* WHAT THIS TASK INVOLVES: The lines needed are those from the start of the records through the line holding "executed C' = executed", each copied exactly.

* DATA PROVIDED:
►

(** ** The theorem *)

(** C30: the sharded service can always catch up.  Let every shard of every
    configuration after the first be with one of the groups, which has a server
    in that configuration.  Then from every state that the sharded service
    reaches under its schedule, with clients at work and replies delayed,
    repeated and lost, the tickers alone can lead, under the schedule, to a
    state in which every group is at the last configuration and lacks no shard,
    and every key of its shards has the value that one map has after all the
    operations executed. *)
Theorem sharded_service_catches_up h gs C :
  history_ok h gs → served h gs → cluster_reachable h gs C →
  ∃ ls C', Forall no_client ls ∧ go_for (settledStep h) C ls = Ok C' ∧
    executed C' = executed C ∧ dom (states C') = gs ∧
    ∀ g st, states C' !! g = Some st →
      last h = Some (LatestConfig st) ∧ lagging g st = [] ∧
      ∀ k, owner (LatestConfig st) (key2shard k) = g → getValueWithKey k st = valueOf k (executed C).
Proof.
  intros H Hserved Hr. pose proof (cluster_reachable_inv h gs H C Hr) as I.
  destruct (all_groups_caught_up h gs H C I Hserved) as (C' & Hgo & I' & Hall).
  pose proof (goes_executed h C C' Hgo) as E. destruct Hgo as (ls & Hn & Hls). exists ls, C'.
  split_and!; [done..|apply I'|]. intros g st Hg. destruct (Hall g st Hg) as [En Hl].
  pose proof (ci_group _ _ _ I' g st Hg) as G. split_and!; [|done|].
  - rewrite last_lookup, <- (go_latest h g st G). f_equal. lia.
  - intros k Hk. rewrite <- E. by eapply serving_value.
Qed.

(** ** A run: a Put before the shards are moved *)

Definition putRun : list Step := [Reconfigure 1; Reconfigure 2; Client 1 PUT "k" "v" 7 1; Reconfigure 1].

Definition putCluster : Cluster :=
  match go_for (settledStep movedHistory) (cluster_initial twoGroupIds) putRun with
  | Ok C => C
  | _ => cluster_initial twoGroupIds
  end.

Lemma putCluster_reachable : cluster_reachable movedHistory twoGroupIds putCluster.
Proof.
  assert (go_for (settledStep movedHistory) (cluster_initial twoGroupIds) putRun = Ok putCluster) as E.
  { unfold putCluster. destruct (go_for _ _ _) eqn:E; [done| |];
      apply (f_equal is_ok) in E; vm_compute in E; discriminate. }
  eapply settled_run; [apply cr_initial|exact E].
Qed.

Lemma movedHistory_served : served movedHistory twoGroupIds.
Proof.
  assert (∀ n sid, sid ∈ shardIds → owner (allTo [0; 1; 2] n) sid = default 0 ([0; 1; 2] !! Z.to_nat n)) as Ho.
  { intros n sid Hs%elem_of_seqZ. unfold owner, allTo. cbn [Shards]. rewrite lookup_replicate_2 by lia. done. }
  intros [|[|i]] c sid Hc Hs; cbn in Hc; [injection Hc as <-; rewrite Ho by done..|done];
    (split; [vm_compute; reflexivity|vm_compute; discriminate]).
Qed.

(** The value is at group 2 in the end. *)
Lemma sharded_service_catches_up_witness :
  ∃ ls C', go_for (settledStep movedHistory) putCluster ls = Ok C' ∧
    ∀ st, states C' !! 2 = Some st → owner (LatestConfig st) (key2shard "k") = 2 →
      getValueWithKey "k" st = Some "v".
Proof.
  destruct (sharded_service_catches_up movedHistory twoGroupIds putCluster movedHistory_ok movedHistory_served
    putCluster_reachable) as (ls & C' & _ & Hls & _ & _ & Hall).
  exists ls, C'. split; [exact Hls|]. intros st Hst Ho.
  rewrite (proj2 (proj2 (Hall 2 st Hst)) "k" Ho). vm_compute. reflexivity.
Defined.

◄

* TASK RESPONSE:
(** ** The theorem *)

(** C30: the sharded service can always catch up.  Let every shard of every
    configuration after the first be with one of the groups, which has a server
    in that configuration.  Then from every state that the sharded service
    reaches under its schedule, with clients at work and replies delayed,
    repeated and lost, the tickers alone can lead, under the schedule, to a
    state in which every group is at the last configuration and lacks no shard,
    and every key of its shards has the value that one map has after all the
    operations executed. *)
Theorem sharded_service_catches_up h gs C :
  history_ok h gs → served h gs → cluster_reachable h gs C →
  ∃ ls C', Forall no_client ls ∧ go_for (settledStep h) C ls = Ok C' ∧
    executed C' = executed C ∧ dom (states C') = gs ∧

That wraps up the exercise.